(** With the event of a frame that is gone, [recv] gives up without waiting. *)
Lemma recv_stale n (s : rs) b : receiving s -> s_rx_frame_ready s = false -> s_events s = Some b ->
  ev_set b RS485_EV_RX_FRAME = true -> 0 < n ->
  exists s', rs485_driver_recv n s = Ret (SYS_ERR_TIMEOUT, []) s' /\
    rs_hw s' = (rs_acquire FrameMutex (rs_acquire FrameMutex (rs_hw s)).2).2.
Proof.
  intros [[Hw Htx Hfr (b' & E' & _)] Hi Ht (b'' & E'' & He)] Hr E Hb Hn.
  assert (b'' = b) as -> by congruence.
  assert (Hany : ev_set b (Z.lor RS485_EV_RX_FRAME RS485_EV_RX_ERROR) = true).
  { apply (ev_set_sub _ _ 4); [done|done|]. by rewrite <-(ev_set_pow2 b 4). }
  unfold rs485_driver_recv. mstep. rewrite Hi, (proj2 (Z.eqb_neq n 0)) by lia. cbn [negb].
  rewrite (take_eq s Hfr). mstep. cbn [s_rx_frame_ready set_s_rx_frame_mutex set_rs_hw]. rewrite Hr.
  cbn [andb]. match goal with |- context [rs_give FrameMutex ?x] => rewrite (give_eq true x eq_refl) end.
  unfold rs_wait. mstep. cbn [s_events set_s_rx_frame_mutex set_rs_hw]. rewrite E, Hany. mstep.
  cbn [s_events set_s_rx_frame_mutex set_rs_hw]. rewrite E, Hany. mstep. rewrite He, Hb. cbn [negb].
  match goal with |- context [rs_take FrameMutex ?x] => rewrite (take_eq x eq_refl) end. cbn [negb].
  mstep. cbn [s_rx_frame_ready set_s_rx_frame_mutex set_rs_hw set_s_events]. rewrite Hr. cbn [negb].
  match goal with |- context [rs_give FrameMutex ?x] => rewrite (give_eq true x eq_refl) end.
  eexists. split; [reflexivity|]. done.
Qed.
End Frame.

(** With the driver running, its task waiting and the frame mutex
    available, a frame of 1 to 512 bytes goes from the line to the callback (all of it)
    and to the caller of [rs485_driver_recv] (cut to its buffer).  The event bit of the
    frame is still set then: the next [rs485_driver_recv] finds no frame and reports a
    time-out at once, without waiting: the hardware sees two attempts at the mutex and no
    wait. *)
Theorem frame_delivered_then_stale `{HW : Rs485Hw D} (acquires : forall d : D, (rs_acquire FrameMutex d).1 = true) l n m (s : rs_state D) :
  receiving s -> 0 < zlen l <= 512 -> 0 < n -> 0 < m ->
  exists s1 s2 s3, rs_happens [RxIdle l; TaskRuns] s = Ret tt s1 /\
    rx_calls s1 = rx_calls s ++ match s_rx_cb s with Some cb => [(cb, s_rx_cb_user s, l)] | None => [] end /\
    rs485_driver_recv n s1 = Ret (SYS_OK, take (Z.to_nat n) l) s2 /\
    rs485_driver_recv m s2 = Ret (SYS_ERR_TIMEOUT, []) s3 /\
    rs_hw s3 = (rs_acquire FrameMutex (rs_acquire FrameMutex (rs_hw s2)).2).2.
Proof.
  intros Hs Hl Hn Hm. destruct (frame_stored acquires l s Hs Hl) as (s1 & E1 & Hst & Hc).
  destruct (recv_stored acquires l n s1 Hst Hn) as (s2 & E2 & Hr2 & Ee & _ & Hs2).
  destruct (sd_bit _ _ Hst) as (b & Eb & Hb). rewrite <-Ee in Eb.
  destruct (recv_stale acquires m s2 b Hs2 Hr2 Eb Hb Hm) as (s3 & E3 & Hh). by exists s1, s2, s3.
Qed.

(** When the receive task does not run within the 100 ms a stop waits for
    it (it is inside its callback, say), the stop reports success and deletes the event
    group, and the next turn of the task uses it. *)
Theorem stop_can_outrun_task `{HW : Rs485Hw D} (s : rs_state D) :
  (forall d : D, (rs_meanwhile RS485_EV_EXIT_ACK d).1 = []) -> live false false s -> s_rx_task s = true -> rx_task s = TaskLoop ->
  exists s', rs485_driver_deinit s = Ret SYS_OK s' /\ s_events s' = None /\ rs_happen TaskRuns s' = Undef.
Proof.
  intros Hq [Hw Ht Hf (b & E & H5 & H6 & Ha)] Hh Hl.
  assert (R : returns rs485_driver_deinit (fun r s' => r = SYS_OK /\ s_events s' = None /\ rx_task s' = TaskLoop) s).
  { unfold rs485_driver_deinit. rstep. rewrite Hh, E. rewrite bool_decide_true by by eexists. cbn [andb].
    unfold rs_set_bits. rstep. rewrite E. rstep. unfold rs_wait. rstep. cbn [s_events set_s_events].
    rewrite exit_ack_bit, Z.lor_spec, H6. change (Z.testbit RS485_EV_EXIT_REQ 6) with false. cbn [orb].
    apply returns_bind, returns_rhw_call. rewrite Hq. cbn [rs_happens]. rstep. cbn [s_events set_s_events set_rs_hw].
    rewrite exit_ack_bit, Z.lor_spec, H6. change (Z.testbit RS485_EV_EXIT_REQ 6) with false. cbn [orb]. rstep.
    apply returns_rhw_call. rstep. apply returns_bind.
    match goal with |- returns _ _ ?x => apply returns_mono with (Q := fun _ s' => rx_task s' = rx_task x) end.
    - cif; [apply returns_rhw_call; unfold MX_USART3_UART_Init; rstep; apply returns_rhw_call|]; by rstep.
    - intros _ s1 Et. rstep. cbn in *. by rewrite Et. }
  destruct (returns_elim _ _ _ R) as (r & s' & Er & -> & Ev & Et). exists s'. split_and!; [done|done|].
  cbn [rs_happen]. unfold rs485_rx_task. mstep. rewrite Et. unfold rx_loop_round. mstep. by rewrite Ev.
Qed.

(** ** Configuration strings *)
Definition cfg_char_w (w : word_length) : Z :=
  match w with UART_WORDLENGTH_7B => 55 | UART_WORDLENGTH_8B => 56 | UART_WORDLENGTH_9B => 57 end.
Definition cfg_char_p (p : parity) : Z :=
  match p with UART_PARITY_NONE => 78 | UART_PARITY_EVEN => 69 | UART_PARITY_ODD => 79 end.
Definition cfg_char_s (st : stop_bits) : Z := match st with UART_STOPBITS_1 => 49 | UART_STOPBITS_2 => 50 end.
(** The string of a format, as in 8N1. *)
Definition cfg_print (u : uart_init_t) : list Z := [cfg_char_w (WordLength u); cfg_char_p (Parity u); cfg_char_s (StopBits u); 0].
Definition to_upper (c : Z) : Z := if (97 <=? c) && (c <=? 122) then c - 32 else c.

Lemma strlen_three l : strlen l = 3 -> exists a b c r, l = a :: b :: c :: r.
Proof.
  intros E. destruct l as [|a [|b [|c r]]]; [..|by exists a, b, c, r]; cbn [strlen] in E.
  - lia.
  - destruct (a =? 0); lia.
  - destruct (a =? 0); [lia|]. destruct (b =? 0); lia.
Qed.

(** Every format parses back from its string, and an accepted string is, up to the case
    of the parity letter, the string of the format it is parsed to; the baud rate is
    kept. *)
Theorem parse_cfg_roundtrip (u init : uart_init_t) :
  rs485_parse_cfg (Some (cfg_print u)) init = (SYS_OK, mkUartInit (BaudRate init) (WordLength u) (StopBits u) (Parity u)) /\
  forall l v, rs485_parse_cfg (Some l) init = (SYS_OK, v) ->
    BaudRate v = BaudRate init /\ map to_upper (take 3 l) = take 3 (cfg_print v).
Proof.
  split; [by destruct u as [br [] [] []]|]. intros l v. unfold rs485_parse_cfg.
  destruct (strlen l =? 3) eqn:El; cbn [negb]; [|done]. apply Z.eqb_eq in El.
  destruct (strlen_three l El) as (a & b & c & r & ->). 
  change (nthz (a :: b :: c :: r) 0) with a. change (nthz (a :: b :: c :: r) 1) with b. change (nthz (a :: b :: c :: r) 2) with c.
  cbn [take map].
  repeat match goal with
  | |- context [if ?x =? ?y then _ else _] => destruct (x =? y) eqn:?; cbool
  | |- context [if (?x =? ?y) || (?x =? ?z) then _ else _] => destruct (x =? y) eqn:?, (x =? z) eqn:?; cbool; cbn [orb]
  end; intros [= <-]; subst; done.
Qed.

* TASK STATEMENT
Filter the listing by the string "context"; copy each matching line.

* EXPECTED ANSWER
  cbn [andb]. match goal with |- context [rs_give FrameMutex ?x] => rewrite (give_eq true x eq_refl) end.
  match goal with |- context [rs_take FrameMutex ?x] => rewrite (take_eq x eq_refl) end. cbn [negb].
  match goal with |- context [rs_give FrameMutex ?x] => rewrite (give_eq true x eq_refl) end.
  | |- context [if ?x =? ?y then _ else _] => destruct (x =? y) eqn:?; cbool
  | |- context [if (?x =? ?y) || (?x =? ?z) then _ else _] => destruct (x =? y) eqn:?, (x =? z) eqn:?; cbool; cbn [orb]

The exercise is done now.